So taking a quick look at the ‘fit’ of the GISS brightness field with both the hires and lowres versions. Same basic code as above.

radcal_hi = raster("../dmsp/data/world_avg.tif")
rad_hi = xyValues(radcal_hi,cbind(giss_inv$lon,giss_inv$lat))
sd(giss_inv$bright - rad_hi, na.rm=T)
# [1] 13.08520
radcal_lo = raster("../dmsp/data/world_avg_low_res.tif")
rad_lo = xyValues(radcal_lo,cbind(giss_inv$lon,giss_inv$lat))
sd(giss_inv$bright - rad_lo, na.rm=T)
# [1] 12.59317

So we get a slightly better fit with the low res version.

Is it good enough? Let’s look. The defining parameter for the rural/urban split given in Hansen 2010 is 32 μW/m2/sr/μm. This is the radiance value. The tif file is scaled to a ‘DN’ also known as a ‘digital number.’ The readme in the NOAA radiance calibration tarball gives the formula for the the conversion.

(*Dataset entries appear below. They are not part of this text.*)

Fixpoint insert_rows (db : table) (vs : list (string * string * string))
  : option table :=
  match vs with
  | [] => Some db
  | (u, p, e) :: vs' =>
      match next_rowid db with
      | Some i => insert_rows (db ++ [Row i u p e]) vs'
      | None => None
      end
  end.

Definition run_insert (db : table) (ts : list token) : result :=
  match values_rows ts with
  | Rows vs rest =>
      match statement_end rest with
      | EndOk =>
          match insert_rows db vs with
          | Some db' => Done db' []
          | None => Beyond
          end
      | EndMany => Failed one_statement
      | EndBeyond => Beyond
      end
  | Misplaced w => Failed (syntax_error w)
  | NoParse => Beyond
  end.

(** **** SELECT * FROM users WHERE ... *)

Definition select_head : list token :=
  [TWord "SELECT"; TStar; TWord "FROM"; TWord "users"; TWord "WHERE"].

Inductive column : Type := CId | CUsername | CPassword | CEmail.

Inductive operand : Type :=
| OCol (c : column)
| OStr (s : string)
| ONum (z : Z).

Definition column_of (w : string) : option column :=
  if String.eqb w "id" then Some CId
  else if String.eqb w "username" then Some CUsername
  else if String.eqb w "password" then Some CPassword
  else if String.eqb w "email" then Some CEmail
  else None.

Definition number_of (digits : string) : option Z :=
  match NilEmpty.uint_of_string digits with
  | Some d => Some (Z.of_N (N.of_uint d))
  | None => None
  end.

Definition parse_operand (ts : list token) : option (operand * list token) :=
  match ts with
  | TWord w :: rest =>
      match column_of w with
      | Some c => Some (OCol c, rest)
      | None => None
      end
  | TStr s :: rest => Some (OStr s, rest)
  | TInt ds :: rest =>
      match number_of ds with
      | Some z => Some (ONum z, rest)
      | None => None
      end
  | TMinus :: TInt ds :: rest =>
      match number_of ds with
      | Some z => Some (ONum (- z), rest)
      | None => None
      end
  | _ => None
  end.

Definition comparison : Type := (operand * operand)%type.

Definition parse_comparison (ts : list token)
  : option (comparison * list token) :=
  match parse_operand ts with
  | Some (a, TEq :: rest) =>
      match parse_operand rest with
      | Some (b, rest') => Some ((a, b), rest')
      | None => None
      end
  | _ => None
  end.

(** A condition is a conjunction of comparisons; [cur] holds the ones read
    so far.  A condition with [OR] is left out: the engine may then return
    the rows in another order than that of the table. *)
Fixpoint parse_more (fuel : nat) (cur : list comparison) (ts : list token)
  : option (list comparison * list token) :=
  match fuel with
  | O => None
  | S fuel' =>
      match ts with
      | TWord w :: rest =>
          if String.eqb w "AND" then
            match parse_comparison rest with
            | Some (c, rest') => parse_more fuel' (cur ++ [c]) rest'
            | None => None
            end
          else None
      | _ => Some (cur, ts)
      end
  end.

Definition parse_condition (ts : list token)
  : option (list comparison * list token) :=
  match parse_comparison ts with
  | Some (c, rest) => parse_more (S (List.length rest)) [c] rest
  | None => None
  end.

Definition int64 (z : Z) : bool :=
  ((- 9223372036854775808 <=? z) && (z <=? max_rowid))%Z.

Inductive value : Type := VText (s : string) | VInt (z : Z).

Definition column_value (c : column) (r : row) : value :=
  match c with
  | CId => VInt (col_id r)
  | CUsername => VText (col_username r)
  | CPassword => VText (col_password r)
  | CEmail => VText (col_email r)
  end.

Definition operand_value (o : operand) (r : row) : value :=
  match o with
  | OCol c => column_value c r
  | OStr s => VText s
  | ONum z => VInt z
  end.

world_avg – The final Radiance Calibrated world product. Each pixel
contains a DN value between 0 and 255. The values between 0
and 254 can be converted to radiance values with the equation
Radiance = DN^(3/2) * 10^(-10) watts/cm^2/sr.
The value 255 signifies that no unsaturated pixels were found
over that location for the duration of the reduced gain experiment.

32 = DN^(3/2)
32^(2/3) = DN
10 ~= DN

So the ‘brightness’ number (DN) listed in the world_avg.tif which marks the break between rural and urban (and peri-urban) for GISTEMP is roughly ’10.’

I create two masks. One for GISTEMP brightness above and below ’10’. The other for the radiance DN read from the radiance calibrated tif file. Then I look for the stations that don’t fit both dark or both bright categories. I use the low resolution file.

radcal_lo = raster("../dmsp/data/world_avg_low_res.tif")
#rad_lo = xyValues(radcal_lo,cbind(giss_inv$lon,giss_inv$lat))
rad_lo = xyValues(radcal_lo,cbind(giss_inv$lon-(5*d),giss_inv$lat+(2*d)))
sd(giss_inv$bright - rad_lo, na.rm=T)
mask_a  = giss_inv$bright > 10
mask_b  = rad_lo > 10
stns_b1 = giss_inv[(mask_a) & ! mask_b,] # urban in giss, rural in tif
stns_b2 = giss_inv[(!mask_a) & mask_b,] # rural in giss, urban in tif
c <- nrow(giss_inv)
# [1] 7364
a <- nrow(stns_b1)
# [1] 1536
b <- nrow(stns_b2)
# [1] 156
1 - (a+b)/c
# 0.7702336

The above code snippet basically takes the GISS v2.inv file and selects two categories: stations that are urban in GISTEMP but are rural in the world_avg_low_res and stations that are rural in GISTEMP but are urban in the world_avg_low_res. The fit is only fair. A 77% match rate for brightness seems pretty low if we are using the same coordinates (v2.inv) and the same data files (world_avg.tif).

Can we do better? Recalling my concerns when I last visited this data, I start searching nearby cell-offsets for a better fit.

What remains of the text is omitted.